(Exercise data Opens)

(** * MassPassGen: a shallow embedding of [masspassgen.py]

    The development follows the Python source function by function.

    - Python [str] values are Rocq [string]s (one [ascii] per character),
      Python [int]s are [Z], [None]-able arguments are [option]s.
    - The process state the program touches is gathered in one record,
      [world]: the random generator (an arbitrary stream of raw draws and a
      cursor into it), the console, the standard input and the file system
      together with the errors the operating system answers with.
    - Computations live in the monad [M]: they read and change the world and
      end with a value, with a raised exception, or without an answer when the
      fuel given to the one unbounded loop of the program is used up. *)

From Stdlib Require Import ZArith Ascii String DecimalString DecimalZ.
From stdpp Require Import gmap strings list.

Open Scope string_scope.
Open Scope Z_scope.

(** ** Python strings *)

Module Py.

(** [str(i)] for an [int]. *)
Definition str (i : Z) : string := NilZero.string_of_int (Z.to_int i).

(** [len(s)], as a Python [int]. *)
Definition len (s : string) : Z := Z.of_nat (String.length s).

(** The scan of [s.replace(old, new)] for a non-empty [old]: left to right,
    every occurrence found is replaced and the scan resumes behind it
    ([skip] counts the characters of the occurrence still to be passed). *)
Fixpoint replace_scan (old new : string) (skip : nat) (s : string) : string :=
  match s with
  | EmptyString => EmptyString
  | String c s' =>
      match skip with
      | S k => replace_scan old new k s'
      | O =>
          if String.prefix old s
          then new +:+ replace_scan old new (String.length old - 1) s'
          else String c (replace_scan old new O s')
      end
  end.

(** What [replace] does with the empty [old]: [new] before every character
    and at the end. *)
Fixpoint interleave (new s : string) : string :=
  match s with
  | EmptyString => new
  | String c s' => new +:+ String c (interleave new s')
  end.

(** [s.replace(old, new)]. *)
Definition replace (old new s : string) : string :=
  match old with
  | EmptyString => interleave new s
  | String _ _ => replace_scan old new O s
  end.

Definition lower_char (c : ascii) : ascii :=
  let n := nat_of_ascii c in
  if ((65 <=? n) && (n <=? 90))%nat then ascii_of_nat (n + 32) else c.

(** [s.lower()], on the ASCII letters. *)
Fixpoint lower (s : string) : string :=
  match s with
  | EmptyString => EmptyString
  | String c s' => String (lower_char c) (lower s')
  end.

(** [s.endswith(suffix)]. *)
Definition endswith (s suffix : string) : bool :=
  String.prefix (String.rev suffix) (String.rev s).

(** [range(n)]. *)
Definition range (n : Z) : list Z := Z.of_nat <$> seq 0 (Z.to_nat n).

(** The constants of the [string] module. *)
Definition ascii_lowercase : string := "abcdefghijklmnopqrstuvwxyz".
Definition ascii_uppercase : string := "ABCDEFGHIJKLMNOPQRSTUVWXYZ".
Definition ascii_letters : string := ascii_lowercase +:+ ascii_uppercase.
Definition digits : string := "0123456789".
Definition punctuation : string :=
  "!" +:+ String (ascii_of_nat 34) "#$%&'()*+,-./:;<=>?@[\]^_`{|}~".

(** The line feed, ['\n']. *)
Definition LF : ascii := ascii_of_nat 10.
(** The carriage return, ['\r']. *)
Definition CR : ascii := ascii_of_nat 13.

End Py.

(** ** Exceptions, outcomes and the world *)

Inductive exn : Type :=
| ValueError (msg : string)
| IndexError (msg : string)
| OSError (msg : string)
| EOFError
| SystemExit (code : Z).

(** [isinstance(e, Exception)]: [SystemExit] derives from [BaseException]
    only, so an [except Exception] clause lets it pass. *)
Definition is_Exception (e : exn) : bool :=
  match e with
  | SystemExit _ => false
  | _ => true
  end.

(** [str(e)], the text an f-string shows for [{e}]. *)
Definition exn_str (e : exn) : string :=
  match e with
  | ValueError msg | IndexError msg | OSError msg => msg
  | EOFError => "EOF when reading a line"
  | SystemExit code => Py.str code
  end.

Inductive outcome (A : Type) : Type :=
| Ok (a : A)
| Raise (e : exn)
| OutOfFuel.
Arguments Ok {A} a.
Arguments Raise {A} e.
Arguments OutOfFuel {A}.

(** The state of the process and of its environment.
    - [rng_draws] and [rng_pos]: what the generator of module [random] will
      answer, as raw numbers, and how many of them were consumed.
    - [stdout]: the texts printed so far; [stdin]: the lines still to be read.
    - [files]: the content of every existing file.
    - [open_error path = Some cause]: opening [path] for writing fails;
      [write_error path k = Some cause]: the write number [k] (from 0) on
      [path] after it was opened fails;
      [flushed path]: how many characters of the text handed over for
      [path] the operating system has taken when a write on it fails. *)
Record world : Type := World {
  rng_draws : nat → nat;
  rng_pos : nat;
  stdout : list string;
  stdin : list string;
  files : gmap string string;
  open_error : string → option string;
  write_error : string → nat → option string;
  flushed : string → nat
}.

Definition set_rng_pos (p : nat) (w : world) : world :=
  World (rng_draws w) p (stdout w) (stdin w) (files w) (open_error w) (write_error w)
    (flushed w).
Definition set_stdout (o : list string) (w : world) : world :=
  World (rng_draws w) (rng_pos w) o (stdin w) (files w) (open_error w) (write_error w)
    (flushed w).
Definition set_stdin (i : list string) (w : world) : world :=
  World (rng_draws w) (rng_pos w) (stdout w) i (files w) (open_error w) (write_error w)
    (flushed w).
Definition set_files (f : gmap string string) (w : world) : world :=
  World (rng_draws w) (rng_pos w) (stdout w) (stdin w) f (open_error w) (write_error w)
    (flushed w).

(** ** The monad of computations *)

Definition M (A : Type) : Type := world → outcome A * world.

Definition ret {A} (a : A) : M A := λ w, (Ok a, w).
Definition raise {A} (e : exn) : M A := λ w, (Raise e, w).
Definition out_of_fuel {A} : M A := λ w, (OutOfFuel, w).

Definition bind {A B} (m : M A) (k : A → M B) : M B :=
  λ w, match m w with
       | (Ok a, w') => k a w'
       | (Raise e, w') => (Raise e, w')
       | (OutOfFuel, w') => (OutOfFuel, w')
       end.

Notation "x <- m ;; k" := (bind m (λ x, k))
  (at level 100, m at next level, right associativity).
Notation "m ;;; k" := (bind m (λ _, k))
  (at level 100, right associativity).

(** [try: body except Exception as e: handler(e)]. *)
Definition try_except {A} (body : M A) (handler : exn → M A) : M A :=
  λ w, match body w with
       | (Raise e, w') =>
           if is_Exception e then handler e w' else (Raise e, w')
       | r => r
       end.

(** *** The console *)

(** [print(text)]. *)
Definition print (text : string) : M unit :=
  λ w, (Ok tt, set_stdout (stdout w ++ [text])%list w).

(** [input(prompt)]. *)
Definition input (prompt : string) : M string :=
  λ w, let w := set_stdout (stdout w ++ [prompt])%list w in
       match stdin w with
       | [] => (Raise EOFError, w)
       | line :: rest => (Ok line, set_stdin rest w)
       end.

(** [sys.exit(code)]. *)
Definition sys_exit {A} (code : Z) : M A := raise (SystemExit code).

(** *** Module [random] *)

Module random.

(** One draw below [n]: the next raw number of the stream, reduced. *)
Definition randbelow (n : nat) : M nat :=
  λ w, (Ok (rng_draws w (rng_pos w) `mod` n)%nat, set_rng_pos (S (rng_pos w)) w).

Definition default_char : ascii := Ascii.zero.

(** [random.choice(seq)]. *)
Definition choice (population : string) : M ascii :=
  match population with
  | EmptyString => raise (IndexError "Cannot choose from an empty sequence")
  | String _ _ =>
      i <- randbelow (String.length population);;
      ret (default default_char (String.get i population))
  end.

Fixpoint choices_nat (population : string) (k : nat) : M string :=
  match k with
  | O => ret EmptyString
  | S k' =>
      c <- choice population;;
      s <- choices_nat population k';;
      ret (String c s)
  end.

(** [''.join(random.choices(population, k=k))]: [k] independent draws, none
    for [k <= 0]. *)
Definition choices (population : string) (k : Z) : M string :=
  choices_nat population (Z.to_nat k).

(** [random.randint(a, b)]. *)
Definition randint (a b : Z) : M Z :=
  if b <? a then raise (ValueError "empty range for randrange()")
  else i <- randbelow (Z.to_nat (b - a + 1));; ret (a + Z.of_nat i).

End random.

(** *** Files *)

(** [open(path, 'w')]: the file is created or truncated, unless the
    operating system refuses. *)
Definition open_w (path : string) : M unit :=
  λ w, match open_error w path with
       | Some cause => (Raise (OSError cause), w)
       | None => (Ok tt, set_files (<[path := EmptyString]> (files w)) w)
       end.
Example test_adds_layer_array library_get :
  layersOf
    (store_of
       (applyLayers library_get "us-east-1" [Tests.info NODE (Some "nodejs10.x")]
          (Tests.table "us-east-1" "nodejs10.x" "node:2")
          (Tests.store1 (Tests.fd "" (Some "nodejs10.x") None) [])))
    0
  = Some [VString "node:2"].
Proof. reflexivity. Qed.

Example test_appends_to_layer_array library_get :
  layersOf
    (store_of
       (applyLayers library_get "us-east-1" [Tests.info NODE (Some "nodejs10.x")]
          (Tests.table "us-east-1" "nodejs10.x" "node:2")
          (Tests.store1 (Tests.fd "" (Some "nodejs10.x") (Some 0)) ["node:1"])))
    0
  = Some [VString "node:1"; VString "node:2"].
Proof. reflexivity. Qed.

Example test_no_duplicate_layers library_get :
  layersOf
    (store_of
       (applyLayers library_get "us-east-1" [Tests.info NODE (Some "nodejs10.x")]
          (Tests.table "us-east-1" "nodejs10.x" "node:1")
          (Tests.store1 (Tests.fd "" (Some "nodejs10.x") (Some 0)) ["node:1"])))
    0
  = Some [VString "node:1"].
Proof. reflexivity. Qed.

Example test_unknown_runtime_key library_get :
  layersOf
    (store_of
       (applyLayers library_get "us-east-1" [Tests.info NODE (Some "nodejs10.x")]
          (Tests.table "us-east-1" "python2.7" "python:2")
          (Tests.store1 (Tests.fd "" (Some "nodejs10.x") None) [])))
    0
  = None.
Proof. reflexivity. Qed.

Example test_unsupported_runtime library_get :
  layersOf
    (store_of
       (applyLayers library_get "us-east-1" [Tests.info UNSUPPORTED None]
          (Tests.table "us-east-1" "python2.7" "python:2")
          (Tests.store1 (Tests.fd "" None None) [])))
    0
  = None.
Proof. reflexivity. Qed.

Example test_unknown_region library_get :
  layersOf
    (store_of
       (applyLayers library_get "us-east-2" [Tests.info NODE (Some "nodejs10.x")]
          (Tests.table "us-east-1" "nodejs10.x" "node:1")
          (Tests.store1 (Tests.fd "" (Some "nodejs10.x") None) [])))
    0
  = None.
Proof. reflexivity. Qed.
(** * GenerateHologramCUDA: host-side control logic of the hologram engine

    A shallow embedding of the host functions of [GenerateHologramCUDA.cu]
    ([GenerateHologram], [Corrections], [startCUDAandSLM], [stopCUDAandSLM],
    [GetAmps]) over a small model of the CUDA runtime: device pointers,
    allocation and release, memory copies, the sticky last error, and the
    sequence of kernel launches.  The device kernels and the constants of
    [GenerateHologramCUDA.h] are defined outside this file and are taken as
    parameters. *)

From Stdlib Require Import ZArith Lia String List Bool Permutation.
From stdpp Require Import base decidable list strings.
Import ListNotations.
Open Scope Z_scope.

(** ** Machine integers *)

(** [int] is a 32-bit two's complement integer; [size_t] is taken 64 bits
    wide.  Conversions are written out where the source converts. *)
Definition to_int (z : Z) : Z := (z + 2 ^ 31) mod 2 ^ 32 - 2 ^ 31.
Definition to_size_t (z : Z) : Z := z mod 2 ^ 64.

Definition sizeof_float : Z := 4.
Definition sizeof_uchar : Z := 1.
Definition sizeof_int : Z := 4.
Definition sizeof_cufftComplex : Z := 8.

(** [n * sizeof(T)] with [n] an [int]: the product is computed in [size_t]. *)
Definition size_mul (n esz : Z) : Z := to_size_t (to_size_t n * esz).

(** [(bool)i] for an [int] [i]. *)
Definition bool_of_int (i : Z) : bool := negb (i =? 0).

(** ** Device pointers *)

(** A device pointer variable is NULL, points to a live allocation (whose
    contents the model keeps with the pointer), or still holds the address of
    an allocation that has been released. *)
Inductive devptr (A : Type) : Type :=
| NullPtr
| Live (contents : list A)
| Stale.
Arguments NullPtr {A}.
Arguments Live {A} contents.
Arguments Stale {A}.

Definition is_null {A} (p : devptr A) : bool :=
  match p with NullPtr => true | _ => false end.

Definition is_live {A} (p : devptr A) : bool :=
  match p with Live _ => true | _ => false end.

(** What a kernel sees through a pointer that it may or may not use. *)
Definition deref {A} (p : devptr A) : option (list A) :=
  match p with Live l => Some l | _ => None end.

(** [cudaDeviceReset] destroys every allocation of the process. *)
Definition invalidate {A} (p : devptr A) : devptr A :=
  match p with Live _ => Stale | q => q end.

(** ** Names of the global variables *)

Inductive fptr : Set :=
| d_x | d_y | d_z | d_I
| d_pSLM_f
| d_weights | d_weights_start | d_amps
| d_pSLMstart_f
| d_spotRe_f | d_spotIm_f
| d_AberrationCorr_f
| d_LUTPolCoeff_f
| d_aLaserFFT | d_LUT_coeff.

Inductive ucptr : Set := d_pSLM_uc | d_LUT_uc.

Inductive ccptr : Set := d_FFTo_cc | d_FFTd_cc | d_SLM_cc.

Inductive ivar : Set :=
| N_LUTPolCoeff
| n_blocks_Phi | memsize_SLMf | memsize_SLMuc | memsize_spotsf
| data_w | N_pixels | N_iterations_last
| maxThreads_device
| memsize_SLMcc.

#[global] Instance fptr_eq_dec : EqDecision fptr.
Proof. solve_decision. Defined.
#[global] Instance ucptr_eq_dec : EqDecision ucptr.
Proof. solve_decision. Defined.
#[global] Instance ccptr_eq_dec : EqDecision ccptr.
Proof. solve_decision. Defined.
#[global] Instance ivar_eq_dec : EqDecision ivar.
Proof. solve_decision. Defined.

(** Assignment to one variable of a family. *)
Definition upd {K V : Type} `{EqDecision K} (k : K) (v : V) (f : K -> V) : K -> V :=
  fun k' => if decide (k' = k) then v else f k'.

(** ** Observable runtime events *)

Inductive pname : Set :=
| PF (p : fptr) | PUC (p : ucptr) | PCC (p : ccptr)
| PSpotIndex
| PLocal (name : string).

Inductive kernel : Set :=
| K_LensesAndPrisms
| K_checkAmplitudes
| K_PropagateToSpotPositions_Fresnel
| K_PropagateToSLM_Fresnel
| K_XYtoIndex
| K_ReplaceAmpsSpots_FFT
| K_ReplaceAmpsSLM_FFT
| K_getPhases.

Inductive event : Type :=
| EvMalloc (p : pname) (bytes : Z)
| EvFree (p : pname)
| EvLaunch (k : kernel) (grid block : Z)
| EvFFT (forward : bool)
| EvPlan2d (nx ny : Z)
| EvPlanDestroy
| EvDeviceReset
| EvInitalizeSLM
| EvSetPower (on : bool)
| EvLoadImg (img : list Z)
| EvShutDownSLM
| EvMessageBox (fn : string).

#[global] Instance pname_eq_dec : EqDecision pname.
Proof. solve_decision. Defined.
#[global] Instance kernel_eq_dec : EqDecision kernel.
Proof. solve_decision. Defined.
Lemma filter_loop_Ok_inv (min_length : Z) (obligations filtered out : list dict) :
  ObligationFinder.filter_loop obligations min_length filtered = Ok out ->
  (forall record, In record obligations -> is_Some (record !! "text"))
  /\ out = filtered ++ List.filter (passes min_length) obligations.
Proof.
  revert filtered. induction obligations as [|ob rest IH]; intros filtered.
  - simpl. intros [= <-]. rewrite app_nil_r. split; [intros r []|reflexivity].
  - cbn [ObligationFinder.filter_loop List.filter]. unfold getitem, passes.
    destruct (ob !! "text") as [text|] eqn:Et; cbn [bind]; [|discriminate].
    destruct (ObligationFinder.quality_check text min_length); intros H;
      apply IH in H; destruct H as [Hall ->].
    + split; [|reflexivity].
      intros record [<- | Hr]; [eexists; exact Et | auto].
    + split; [|rewrite <- app_assoc; reflexivity].
      intros record [<- | Hr]; [eexists; exact Et | auto].
Qed.

Lemma filter_obligations_Ok_inv (obligations kept : list dict) (min_length : Z) :
  ObligationFinder.filter_obligations obligations min_length = Ok kept ->
  (forall record, In record obligations -> is_Some (record !! "text"))
  /\ kept = List.filter (passes min_length) obligations.
Proof. apply filter_loop_Ok_inv. Qed.
(** * Cursor_Voice_Talker: the agent's tools, its conversation graph and the voice loop

    A shallow embedding of [app/graph.py] and [app/main.py].

    Python strings are modelled as [string], one [ascii] per character (code
    points up to U+00FF).  [os.path] is [posixpath].  The interpreter's [os],
    [shutil] and [open] are reached through the interface [OS]; a concrete
    instance over a tree of absolute paths (no symbolic links, no permission
    bits) is used to run the tools on explicit file systems. *)

From Stdlib Require Import String Ascii List Bool Arith ZArith Lia.
From stdpp Require Import base option gmap strings list.

Local Open Scope Z_scope.
Local Open Scope nat_scope.
Local Open Scope stdpp_scope.

(** ** Python string primitives *)

Module Py.

(** [str.isspace] on one character, for code points below 256. *)
Definition isspace (c : ascii) : bool :=
  let n := nat_of_ascii c in
  ((9 <=? n) && (n <=? 13)) || ((28 <=? n) && (n <=? 32))
  || (n =? 133) || (n =? 160).

Fixpoint lstrip (s : string) : string :=
  match s with
  | String c s' => if isspace c then lstrip s' else s
  | EmptyString => EmptyString
  end.

Definition rstrip (s : string) : string :=
  String.rev (lstrip (String.rev s)).

(** [s.strip()] *)
Definition strip (s : string) : string := rstrip (lstrip s).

(Exercise data Closes)

Everything from the first line of the material through the line containing "Definition len (s" is to be printed exactly; lines after that are to be left out.

- [Result for this task]:
(** * MassPassGen: a shallow embedding of [masspassgen.py]

    The development follows the Python source function by function.

    - Python [str] values are Rocq [string]s (one [ascii] per character),
      Python [int]s are [Z], [None]-able arguments are [option]s.
    - The process state the program touches is gathered in one record,
      [world]: the random generator (an arbitrary stream of raw draws and a
      cursor into it), the console, the standard input and the file system
      together with the errors the operating system answers with.
    - Computations live in the monad [M]: they read and change the world and
      end with a value, with a raised exception, or without an answer when the
      fuel given to the one unbounded loop of the program is used up. *)

From Stdlib Require Import ZArith Ascii String DecimalString DecimalZ.
From stdpp Require Import gmap strings list.

Open Scope string_scope.
Open Scope Z_scope.

(** ** Python strings *)

Module Py.

(** [str(i)] for an [int]. *)
Definition str (i : Z) : string := NilZero.string_of_int (Z.to_int i).

(** [len(s)], as a Python [int]. *)
Definition len (s : string) : Z := Z.of_nat (String.length s).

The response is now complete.